In this case, only 3 files are created, as the CA certificate and the CA key already existed before.

#### Load an existing CA, an existing public key, and sign a new certificate

```python

from quara.creds.nebula import (

    Certificate,

    PublicEncryptionKey,

    SigningKeyPair,

    SigningOptions,

    sign_certificate,

    verify_certificate,

)

# Load CA certificate

ca_crt = Certificate.from_file("ca.crt")

# Load CA keypair

ca_keypair = SigningKeyPair.from_file("ca.key")
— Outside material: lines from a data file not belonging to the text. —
Lemma qlimit_wakeup_eq n st blocked :
  let '(st', blocked') := qlimit_wakeup n st blocked in
  ps_ports st' = ps_ports st ∧ ps_woken st' = reverse (resumed <$> take n blocked) ++ ps_woken st ∧
  blocked' = drop n blocked.
Proof.
  revert st blocked. induction n as [|n IH]; intros st [|th blocked]; simpl; try done.
  specialize (IH (thread_go st (resumed th)) blocked). destruct (qlimit_wakeup _ _ _) as [st' blocked'].
  destruct IH as (-> & -> & ->). split_and!; [done| |done]. simpl.
  by rewrite reverse_cons, <-app_assoc.
Qed.

Theorem set_qlimit_correct st p port qlimit :
  ps_ports st !! p = Some port → ip_active port = true →
  let k := Z.to_nat (qlimit - ip_qlimit port) in
  ∃ st', ipc_port_set_qlimit st p qlimit = Ok st' ∧
    ps_ports st' = <[p := set_ip_qlimit (set_ip_blocked port (drop k (ip_blocked port))) qlimit]> (ps_ports st) ∧
    ps_woken st' = reverse (resumed <$> take k (ip_blocked port)) ++ ps_woken st.
Proof.
  intros Hp Ha k. unfold ipc_port_set_qlimit. unfold pget at 1. rewrite Hp. ostep. rewrite Ha. ostep.
  destruct (Z.ltb_spec (ip_qlimit port) qlimit) as [Hlt|Hge].
  - fold k. pose proof (qlimit_wakeup_eq k st (ip_blocked port)) as Hq.
    destruct (qlimit_wakeup k st (ip_blocked port)) as [st1 blocked]. destruct Hq as (Hp1 & Hw & ->).
    rewrite (pmod_spec st1 p port) by (by rewrite Hp1). eexists. split; [done|]. simpl. by rewrite Hp1.
  - assert (k = 0%nat) as -> by lia. rewrite (pmod_spec st p port) by done. eexists. split; [done|].
    simpl. by destruct port.
Qed.
End rights.
(** C24. ipc_port_check_circularity terminates and answers TRUE exactly
    when the port is reachable from the destination along ports in transit;
    otherwise it enqueues the port after the destination with one more
    reference, and the destinations stay acyclic; every lock it takes is
    released. *)
Theorem circularity_correct st p dest port dport :
  let ports := ps_ports st in
  (∀ q port, ports !! q = Some port → q ≠ IP_NULL ∧ ip_locked port = false) →
  acyclic ports → closed ports → ports !! p = Some port → limbo port →
  ports !! dest = Some dport → ip_references dport < IO_MAX_REFERENCES →
  ps_multiple st = false →
  ∃ st' b, ipc_port_check_circularity st p dest = Ok (st', b) ∧
    (b = true ↔ rtc (edge ports) dest p) ∧ same_rest st st' ∧ acyclic (ps_ports st') ∧
    ps_ports st' = if b then ports else joined ports p dest port dport.
Proof.
  intros ports Hall Hac Hcl Hp Hlim Hd Hrefs Hm. subst ports.
  destruct (Hall p port Hp) as [Hp0 _]. destruct (Hall dest dport Hd) as [Hd0 _].
  assert (locked_in ∅ (ps_ports st) = ps_ports st) as Hu 
    by (apply locked_in_none; intros q port' Hq; by destruct (Hall q port' Hq)).
  destruct (chain_exists (ps_ports st) dest) as (l & b & Hch & Hlen); [done|done|by eexists|].
  pose proof (path_NoDup _ _ _ Hac (chain_path _ _ _ _ Hch)) as Hnd.
  pose proof (λ x, chain_reach _ _ _ _ x Hch) as Hreach.
  assert (in_transit port = false) as Hpt.
  { destruct Hlim as (Ha & Hr & Hdst). unfold in_transit. rewrite Hdst. by rewrite andb_false_r. }
  assert (p ∈ l ↔ p = b) as Hpb.
  { split; [intros; by eapply (chain_stop (ps_ports st))|intros ->; by eapply chain_last]. }
  destruct (decide (p = dest)) as [<-|Hne].
  { unfold ipc_port_check_circularity. rewrite (proj2 (Z.eqb_neq _ IP_NULL)), Z.eqb_refl by done.
    eexists _, _. split; [done|]. split_and!; done. }
  assert (∀ q port, ps_ports st !! q = Some port → ip_locked port = false) as Hall' by
    (intros q port' Hq; by destruct (Hall q port' Hq)).
  pose proof (joined_unlocked _ _ _ _ _ Hall' Hp Hd) as Hju.
  assert (∀ q, q ∈ l → q ≠ IP_NULL) as Hl0.
  { intros q Hq. destruct (path_dom _ _ _ q (chain_path _ _ _ _ Hch) Hq) as (port' & Hq').
    by destruct (Hall q port' Hq'). }
  destruct (check_quick st p dest port dport) as (st1 & [(Ht & [Hs1 Hr1] & ->)|([Hs1 Hr1] & ->)]); [done..| |].
  - assert (chain (ps_ports st) dest [dest] dest) as Hch1 by (by eapply chain_end).
    destruct (not_circular_spec (ps_ports st) p dest dest port dport [dest] Hp Hlim Hd Hd0 Hch1)
      with (st := st1) as (st2 & -> & Hs2 & Hr2); [apply NoDup_singleton|set_solver|done| | |].
    { apply (path_length _ dest); [done|by eapply chain_path]. }
    { rewrite Hs1. f_equal. set_solver. }
    rewrite Hju in Hs2. exists st2, false. split; [done|]. split_and!; [|apply (transitivity Hr1 Hr2)..| |done].
    + rewrite (chain_reach _ _ _ _ p Hch1). set_solver.
    + rewrite Hs2. eapply (join_acyclic _ _ _ dest); [done|exact Hch1|set_solver|done].
  - destruct (slow_check_spec st1 (ps_ports st) p dest b port dport l) as (st2 & -> & Hs2 & Hr2);
      [done|by destruct Hr1 as (_ & -> & _)|done..|].
    exists st2, (bool_decide (p = b)). split; [done|].
    split_and!; [|apply (transitivity Hr1 Hr2)..| |].
    + rewrite bool_decide_eq_true, Hreach. tauto.
    + rewrite Hs2. case_decide as Hd'; [by rewrite Hu|]. rewrite Hju.
      eapply (join_acyclic _ _ _ b); [done|exact Hch|tauto|done].
    + rewrite Hs2. case_decide as Hd'; [by rewrite bool_decide_true, Hu|].
      by rewrite bool_decide_false, Hju.
Qed.
End circular.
# Load public key from file

pub_key = PublicEncryptionKey.from_file("node.pub")

# Sign a new certificate

new_crt = sign_certificate(

    ca_key=ca_keypair,

    ca_crt=ca_crt,

    public_key=pub_key,

    options=SigningOptions(

        Name="test",

        Ip="10.100.100.10/24",

    ),

)

# Write files to disk

new_crt.write_pem_file("node.crt")

# Verify that the certificate is valid

verify_certificate(ca_crt=ca_crt, crt=new_crt)

```

In this case, only the certificate file is written to disk, as all other information was known before issuing the certificate.